==== Information shown
(* ===== verification/ClockTheorems.v ===== *)
(** * System clock: what the clock shows

    The time of day is the time that was set plus the ticks since, and the
    conversion of an absolute time gives the first tick at which the clock has
    reached it. *)

From stdpp Require Import base tactics numbers list.
From S2P Require Import Prelude Sched Calendar CalendarTheorems Clock.

Lemma u64_small z : 0 <= z < 18446744073709551616 -> u64 z = z.
Proof. intros. unfold u64. by apply Z.mod_small. Qed.

Lemma i64_small z : -9223372036854775808 <= z < 9223372036854775808 -> i64 z = z.
Proof.
  intros Hz. unfold i64, u64. destruct (Z.ltb_spec z 0).
  - rewrite <- (Z_mod_plus_full z 1), Z.mod_small by lia. destruct (Z.ltb_spec (z + 1 * 18446744073709551616) 9223372036854775808); lia.
  - rewrite Z.mod_small by lia. destruct (Z.ltb_spec z 9223372036854775808); lia.
Qed.

(** ** Times as numbers of nanoseconds *)

Definition valid_ts (t : timespec) : Prop := 0 <= tv_sec t < 4294967296 /\ 0 <= tv_nsec t < NSEC_PER_SEC.

Definition nsecs (t : timespec) : Z := tv_sec t * NSEC_PER_SEC + tv_nsec t.

(** The clock starts again when the seconds do not fit [time_t]. *)
Definition ERA : Z := 4294967296 * NSEC_PER_SEC.
Ltac clk := unfold ERA, NSEC_PER_TICK, TICK_PER_SEC, NSEC_PER_SEC, USEC_PER_SEC, USEC_PER_TICK, NSEC_PER_USEC, MSEC_PER_SEC, NSEC_PER_MSEC, USEC_PER_MSEC in *.

Lemma nsecs_range t : valid_ts t -> 0 <= nsecs t < ERA.
Proof. unfold valid_ts, nsecs. clk. lia. Qed.

Lemma nsecs_inj a b : valid_ts a -> valid_ts b -> nsecs a = nsecs b -> a = b.
Proof. destruct a as [s n], b as [s' n']. unfold valid_ts, nsecs. clk. simpl. intros. f_equal; lia. Qed.

(** Ticks, rounded up. *)
Definition ticks_up (n : Z) : Z := (n + NSEC_PER_TICK - 1) / NSEC_PER_TICK.

Lemma time2ticks_spec t : valid_ts t -> clock_time2ticks t = i32 (ticks_up (nsecs t)).
Proof.
  intros [Hs Hn]. unfold clock_time2ticks, ticks_up, nsecs. clk. rewrite (i64_small (tv_sec t * _)) by lia.
  rewrite (i64_small (tv_sec t * _ + _)) by lia. rewrite i64_small by lia. rewrite Z.quot_div_nonneg by lia. reflexivity.
Qed.

Lemma ticks2time_spec k :
  0 <= k <= 2147483647 -> valid_ts (clock_ticks2time k) /\ nsecs (clock_ticks2time k) = k * NSEC_PER_TICK.
Proof.
  intros Hk. unfold clock_ticks2time, valid_ts, nsecs. clk. change (Z.quot 1000000 10000) with 100. rewrite (Z.quot_div_nonneg k) by lia.
  rewrite (u32_small (k / 100)) by divs. rewrite (u32_small (100 * (k / 100))) by divs. rewrite (u32_small (k - _)) by divs.
  rewrite (i32_small (k - _)) by divs. simpl. rewrite i32_small by divs. divs.
Qed.

(** Converting ticks to a time and back. *)
Lemma ticks_roundtrip k : 0 <= k <= 2147483647 -> clock_time2ticks (clock_ticks2time k) = k.
Proof.
  intros Hk. destruct (ticks2time_spec k Hk) as [Hv Hn]. rewrite time2ticks_spec, Hn by done. unfold ticks_up. clk.
  rewrite i32_small; divs.
Qed.

(** A time of 2^31 ticks, about 248 days, or more wraps around. *)
Theorem time2ticks_overflow t :
  valid_ts t -> 2147483648 <= ticks_up (nsecs t) < 4294967296 -> clock_time2ticks t = ticks_up (nsecs t) - 4294967296 /\ clock_time2ticks t < 0.
Proof.
  intros Hv Hr. rewrite time2ticks_spec by done. unfold i32. rewrite u32_small by lia. destruct (Z.ltb_spec (ticks_up (nsecs t)) 2147483648); lia.
Qed.

Lemma compare_timespec_spec a b : valid_ts a -> valid_ts b -> (compare_timespec a b <? 0) = (nsecs a <? nsecs b).
Proof.
  intros [Ha1 Ha2] [Hb1 Hb2]. unfold compare_timespec, nsecs. clk. destruct (Z.ltb_spec (tv_sec a) (tv_sec b)).
  { simpl. symmetry. apply Z.ltb_lt. lia. }
  destruct (Z.ltb_spec (tv_sec b) (tv_sec a)). { simpl. symmetry. apply Z.ltb_ge. lia. }
  rewrite i32_small by lia. destruct (Z.ltb_spec (tv_nsec a - tv_nsec b) 0); symmetry; [apply Z.ltb_lt|apply Z.ltb_ge]; lia.
Qed.

(** ** The time since power-up *)

Lemma systimespec_spec timer :
  0 <= timer < 1844674407370955161 ->
  valid_ts (systimespec USEC_PER_TICK timer) /\ nsecs (systimespec USEC_PER_TICK timer) = (timer * NSEC_PER_TICK) mod ERA.
Proof.
  intros Ht. unfold systimespec. change (negb (Z.rem USEC_PER_TICK 1000 =? 0)) with false. cbv iota.
  assert (E : TICK2MSEC USEC_PER_TICK timer = timer * 10) by (unfold TICK2MSEC; simpl; change (Z.quot USEC_PER_TICK USEC_PER_MSEC) with 10; apply u64_small; lia).
  rewrite E. unfold valid_ts, nsecs. clk. rewrite Z.quot_div_nonneg by lia. rewrite (u64_small (timer * 10 - _)) by divs. rewrite u64_small by divs.
  simpl. rewrite i32_small by divs. unfold u32. divs.
Qed.

(** ** The time of day *)

Section clock.
Context {R : Type} (g_rtc_enabled : R -> bool) (up_rtc_settime : timespec -> R -> R).

Definition clock_ok (c : clock_s R) : Prop := 0 <= g_system_timer c < 1844674407370955161 /\ valid_ts (g_basetime c).

(** Nanoseconds since the epoch, as the clock has them. *)
Definition now (c : clock_s R) : Z := (g_system_timer c * NSEC_PER_TICK + nsecs (g_basetime c)) mod ERA.

Lemma gettime_realtime c :
  clock_ok c -> exists t, clock_gettime c CLOCK_REALTIME = inr t /\ valid_ts t /\ nsecs t = now c.
Proof.
  intros [Ht [Hb1 Hb2]]. unfold clock_gettime, clock_systimespec, clock_systimer, now. change (CLOCK_REALTIME =? CLOCK_MONOTONIC) with false. rewrite Z.eqb_refl. cbv iota.
  destruct (systimespec_spec (g_system_timer c) Ht) as [[Hs1 Hs2] Hs]. destruct (systimespec USEC_PER_TICK (g_system_timer c)) as [s n]. simpl in *.
  destruct (g_basetime c) as [bs bn]. simpl in *. rewrite (u32_small bs), (u32_small bn) by (clk; lia). rewrite (u32_small (n + bn)), (i32_small (n + bn)) by (clk; lia).
  rewrite <- Z.add_mod_idemp_l, <- Hs by (clk; lia). destruct (Z.leb_spec NSEC_PER_SEC (n + bn)) as [Hge|Hlt].
  - assert (Hq : Z.quot (n + bn) NSEC_PER_SEC = 1) by (clk; divs). rewrite Hq. change (u32 1) with 1. eexists. split; [done|]. unfold valid_ts, nsecs in *. simpl.
    rewrite (u32_small (1 * _)), (u32_small (n + bn - _)), i32_small by (clk; lia). unfold u32. clk. clear Hs Ht. divs.
  - eexists. split; [done|]. unfold valid_ts, nsecs in *. simpl. unfold u32. clk. clear Hs Ht. divs.
Qed.

Lemma settime_realtime c tp :
  clock_ok c -> valid_ts tp ->
  exists c', clock_settime g_rtc_enabled up_rtc_settime c CLOCK_REALTIME tp = (c', inr tt) /\ clock_ok c' /\ g_system_timer c' = g_system_timer c /\
    now c' = nsecs tp.
Proof.
  intros [Ht Hb] [Hp1 Hp2]. unfold clock_settime, clock_systimespec, clock_systimer. rewrite Z.eqb_refl.
  destruct (systimespec_spec (g_system_timer c) Ht) as [[Hs1 Hs2] Hs]. destruct (systimespec USEC_PER_TICK (g_system_timer c)) as [s n]. simpl in *.
  destruct tp as [ps pn]. simpl in *. unfold nsecs in Hs. simpl in Hs. set (T := g_system_timer c * NSEC_PER_TICK) in *.
  assert (E : exists bs bn, (let '(sec, nsec) := if pn <? n then (u32 (ps - 1), i32 (pn + NSEC_PER_SEC)) else (ps, pn) in
      mk_ts (u32 (sec - s)) (i32 (nsec - n))) = mk_ts bs bn /\ valid_ts (mk_ts bs bn) /\ (T + nsecs (mk_ts bs bn)) mod ERA = nsecs (mk_ts ps pn)).
  { destruct (Z.ltb_spec pn n) as [Hlt|Hge].
    - rewrite (i32_small (pn + _)), i32_small by (clk; lia). eexists _, _. split; [done|]. unfold valid_ts, nsecs, u32 in *. simpl. clk.
      split; [divs|]. rewrite <- Z.add_mod_idemp_l, <- Hs by lia. clear Hs. clearbody T. divs.
    - rewrite i32_small by (clk; lia). eexists _, _. split; [done|]. unfold valid_ts, nsecs, u32 in *. simpl. clk.
      split; [divs|]. rewrite <- Z.add_mod_idemp_l, <- Hs by lia. clear Hs. clearbody T. divs. }
  destruct E as (bs & bn & E & Hv & Hn). destruct (if pn <? n then _ else _) as [sec nsec]. injection E as <- <-.
  eexists. split; [done|]. unfold clock_ok, now. destruct (g_rtc_enabled _); simpl; done.
Qed.

(** [n] ticks of the timer interrupt *)
Definition ticked (n : nat) (c : clock_s R) : clock_s R := Nat.iter n clock_timer c.

Lemma ticked_spec n c :
  clock_ok c -> g_system_timer c + Z.of_nat n < 1844674407370955161 ->
  clock_ok (ticked n c) /\ g_system_timer (ticked n c) = g_system_timer c + Z.of_nat n /\ g_basetime (ticked n c) = g_basetime c.
Proof.
  intros Hc. induction n as [|n IH]; intros Hn; [simpl; split; [done|]; split; [lia|done]|].
  destruct (IH ltac:(lia)) as ([H1 H2] & H3 & H4). change (ticked (S n) c) with (clock_timer (ticked n c)). unfold clock_ok, clock_timer. simpl.
  rewrite u64_small, H3, H4 by lia. rewrite H4 in H2. split; [split; [lia|done]|]. split; [lia|done].
Qed.

Lemma now_ticked n c :
  clock_ok c -> g_system_timer c + Z.of_nat n < 1844674407370955161 -> now (ticked n c) = (now c + Z.of_nat n * NSEC_PER_TICK) mod ERA.
Proof.
  intros Hc Hn. destruct (ticked_spec n c Hc Hn) as (_ & H1 & H2). unfold now. rewrite H1, H2, Z.add_mod_idemp_l by (clk; lia). f_equal. lia.
Qed.

Lemma abstime2ticks_spec c t :
  clock_ok c -> valid_ts t ->
  clock_abstime2ticks c CLOCK_REALTIME t = inr (if nsecs t <? now c then -1 else i32 (ticks_up (nsecs t - now c))).
Proof.
  intros Hc Ht. unfold clock_abstime2ticks. destruct (gettime_realtime c Hc) as (u & -> & Hu & <-). rewrite compare_timespec_spec by done.
  destruct (Z.ltb_spec (nsecs t) (nsecs u)) as [Hlt|Hge]; [done|]. destruct t as [ts tn], u as [us un]. unfold valid_ts, nsecs in *. simpl in *.
  rewrite (i32_small (tn - un)) by (clk; lia). rewrite (u32_small (ts - us)) by (clk; lia). destruct (Z.ltb_spec (tn - un) 0) as [Hneg|Hpos].
  - rewrite (u32_small (ts - us - 1)), (i32_small (tn - un + _)) by (clk; lia). rewrite time2ticks_spec; [|unfold valid_ts; simpl; clk; lia].
    do 3 f_equal. unfold nsecs. simpl. clk. lia.
  - rewrite time2ticks_spec; [|unfold valid_ts; simpl; clk; lia]. do 3 f_equal. unfold nsecs. simpl. clk. lia.
Qed.
End clock.

(** The ticks to a later time of day are those after which the clock shows it. *)
Lemma first_tick {R} (c : clock_s R) t :
  clock_ok c -> valid_ts t -> now c <= nsecs t -> nsecs t - now c <= 2147483647 * NSEC_PER_TICK ->
  exists k, clock_abstime2ticks c CLOCK_REALTIME t = inr k /\ 0 <= k <= 2147483647 /\
    forall n : nat, g_system_timer c + Z.of_nat n < 1844674407370955161 -> now c + Z.of_nat n * NSEC_PER_TICK < ERA ->
      exists u, clock_gettime (ticked n c) CLOCK_REALTIME = inr u /\ (nsecs t <= nsecs u <-> k <= Z.of_nat n).
Proof.
  intros Hc Ht Hge Hfar. rewrite abstime2ticks_spec by done. assert (Hnow : 0 <= now c) by (apply Z.mod_pos_bound; clk; lia). eexists. split; [done|].
  destruct (Z.ltb_spec (nsecs t) (now c)) as [Hlt|_]; [lia|]. unfold ticks_up. rewrite i32_small by (clk; divs).
  split; [clk; divs|]. intros n Hn He. destruct (ticked_spec n c Hc Hn) as (Hcn & _). destruct (gettime_realtime _ Hcn) as (u & Hu & _ & Hun).
  exists u. split; [done|]. rewrite Hun, now_ticked by done. rewrite Z.mod_small by (clk; lia). clear Hun Hu Hcn. clk. divs.
Qed.

(** * System clock: theorems *)

Section clock.
Context {R : Type} (g_rtc_enabled : R -> bool) (up_rtc_settime : timespec -> R -> R).

(** C32: after [clock_settime] the time of day is the time that was set plus
    the ticks since then, whatever the time since power-up; it starts again at
    the epoch when the seconds no longer fit [time_t].  The monotonic clock
    cannot be set, and shows the ticks since power-up before and after. *)
Theorem clock_keeps_time_set (c : clock_s R) tp n :
  clock_ok c -> valid_ts tp -> g_system_timer c + Z.of_nat n < 1844674407370955161 ->
  exists c' t m, clock_settime g_rtc_enabled up_rtc_settime c CLOCK_REALTIME tp = (c', inr tt) /\
    clock_gettime (ticked n c') CLOCK_REALTIME = inr t /\ valid_ts t /\ nsecs t = (nsecs tp + Z.of_nat n * NSEC_PER_TICK) mod ERA /\
    clock_gettime (ticked n c') CLOCK_MONOTONIC = inr m /\ nsecs m = ((g_system_timer c + Z.of_nat n) * NSEC_PER_TICK) mod ERA /\
    clock_settime g_rtc_enabled up_rtc_settime c CLOCK_MONOTONIC tp = (c, inl EINVAL).
Proof.
  intros Hc Hp Hn. destruct (settime_realtime g_rtc_enabled up_rtc_settime c tp Hc Hp) as (c' & Hset & Hc' & Htm & Hnow).
  rewrite <- Htm in Hn |- *. destruct (ticked_spec n c' Hc' Hn) as (Hcn & Htn & _). destruct (gettime_realtime _ Hcn) as (t & Hget & Hv & Ht).
  destruct (systimespec_spec (g_system_timer (ticked n c')) (proj1 Hcn)) as [_ Hm]. rewrite Htn in Hm.
  eexists c', t, _. split_and!; [done|done|done| |reflexivity| |done].
  - rewrite Ht, now_ticked, Hnow by done. done.
  - unfold clock_systimespec, clock_systimer. by rewrite Htn.
Qed.
End clock.

(** for a time of day that has passed [clock_abstime2ticks] returns -1;
    for a later one, if it is less than 2^31 ticks away, the number of ticks
    after which the clock first shows that time or a later one. *)
Theorem abstime2ticks_first_tick {R} (c : clock_s R) t :
  clock_ok c -> valid_ts t -> nsecs t - now c <= 2147483647 * NSEC_PER_TICK ->
  exists k, clock_abstime2ticks c CLOCK_REALTIME t = inr k /\
    (nsecs t < now c -> k = -1) /\
    (now c <= nsecs t -> 0 <= k <= 2147483647 /\
      forall n : nat, g_system_timer c + Z.of_nat n < 1844674407370955161 -> now c + Z.of_nat n * NSEC_PER_TICK < ERA ->
        exists u, clock_gettime (ticked n c) CLOCK_REALTIME = inr u /\ (nsecs t <= nsecs u <-> k <= Z.of_nat n)).
Proof.
  intros Hc Ht Hfar. destruct (Z_lt_le_dec (nsecs t) (now c)) as [Hlt|Hge].
  - exists (-1). rewrite abstime2ticks_spec by done. destruct (Z.ltb_spec (nsecs t) (now c)); [|lia]. split; [done|]. split; [done|lia].
  - destruct (first_tick c t Hc Ht Hge Hfar) as (k & Hk & Hr & Hn). exists k. split; [done|]. split; [lia|done].
Qed.

Definition clock_example : clock_s unit := mk_clock 12345 (mk_ts 1470873600 0) tt.

Lemma clock_keeps_time_set_witness :
  exists c' t, clock_settime (fun _ : unit => true) (fun _ r => r) clock_example CLOCK_REALTIME (mk_ts 4294967295 990000000) = (c', inr tt) /\
    clock_gettime (ticked 2 c') CLOCK_REALTIME = inr t /\ nsecs t = 10000000.
Proof.
  destruct (clock_keeps_time_set (fun _ : unit => true) (fun _ r => r) clock_example (mk_ts 4294967295 990000000) 2) as (c' & t & m & H1 & H2 & _ & H3 & _).
  - unfold clock_ok, valid_ts, clock_example, NSEC_PER_SEC. simpl. lia.
  - unfold valid_ts, NSEC_PER_SEC. simpl. lia.
  - simpl. lia.
  - exists c', t. split; [exact H1|]. split; [exact H2|]. rewrite H3. reflexivity.
Defined.

Lemma abstime2ticks_first_tick_witness :
  exists k, clock_abstime2ticks clock_example CLOCK_REALTIME (mk_ts 1470873724 0) = inr k /\ 0 <= k <= 2147483647.
Proof.
  destruct (abstime2ticks_first_tick clock_example (mk_ts 1470873724 0)) as (k & H1 & _ & H3).
  - unfold clock_ok, valid_ts, clock_example, NSEC_PER_SEC. simpl. lia.
  - unfold valid_ts, NSEC_PER_SEC. simpl. lia.
  - vm_compute. discriminate.
  - exists k. split; [exact H1|]. apply H3. vm_compute. discriminate.
Defined.

(** With a tick that is not a whole number of milliseconds, the milliseconds
    since power-up are taken for microseconds: the clock is a thousand times
    too slow. *)
Theorem systimespec_usec_slow upt timer :
  0 < upt -> Z.rem upt 1000 <> 0 -> 0 <= timer -> timer * upt < 9223372036854775808 ->
  nsecs (systimespec upt timer) = (timer * upt / 1000 * 1000) mod ERA.
Proof.
  intros Hu Hr Ht Hmax. rewrite Z.rem_mod_nonneg in Hr by lia. assert (Hp : 0 <= timer * upt) by lia. revert Hmax Hp. set (p := timer * upt). intros Hmax Hp.
  unfold systimespec. rewrite Z.rem_mod_nonneg by lia. destruct (Z.eqb_spec (upt mod 1000) 0) as [?|_]; [done|]. cbn [negb].
  assert (E : TICK2MSEC upt timer = p / 1000).
  { unfold TICK2MSEC. clk. rewrite Z.quot_div_nonneg by lia. destruct (Z.eqb_spec (upt / 1000 * 1000) upt) as [Ee|_]; [divs|].
    fold p. rewrite u64_small by lia. by rewrite Z.quot_div_nonneg by lia. }
  rewrite E. set (q := p / 1000). assert (Hq : 0 <= q < 9223372036854776) by (unfold q; divs). clearbody q. unfold nsecs. clk. rewrite Z.quot_div_nonneg by lia.
  simpl. rewrite (u64_small (q - _)) by divs. rewrite u64_small by divs. rewrite i32_small by divs. unfold u32. divs.
Qed.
========
Will you return exactly the lines above from the one with "Definition ticks_up (n" down to the one with "intros [Hs Hn].", counting both as part of the range?

*Result for this exercise*:
Definition ticks_up (n : Z) : Z := (n + NSEC_PER_TICK - 1) / NSEC_PER_TICK.

Lemma time2ticks_spec t : valid_ts t -> clock_time2ticks t = i32 (ticks_up (nsecs t)).
Proof.
  intros [Hs Hn]. unfold clock_time2ticks, ticks_up, nsecs. clk. rewrite (i64_small (tv_sec t * _)) by lia.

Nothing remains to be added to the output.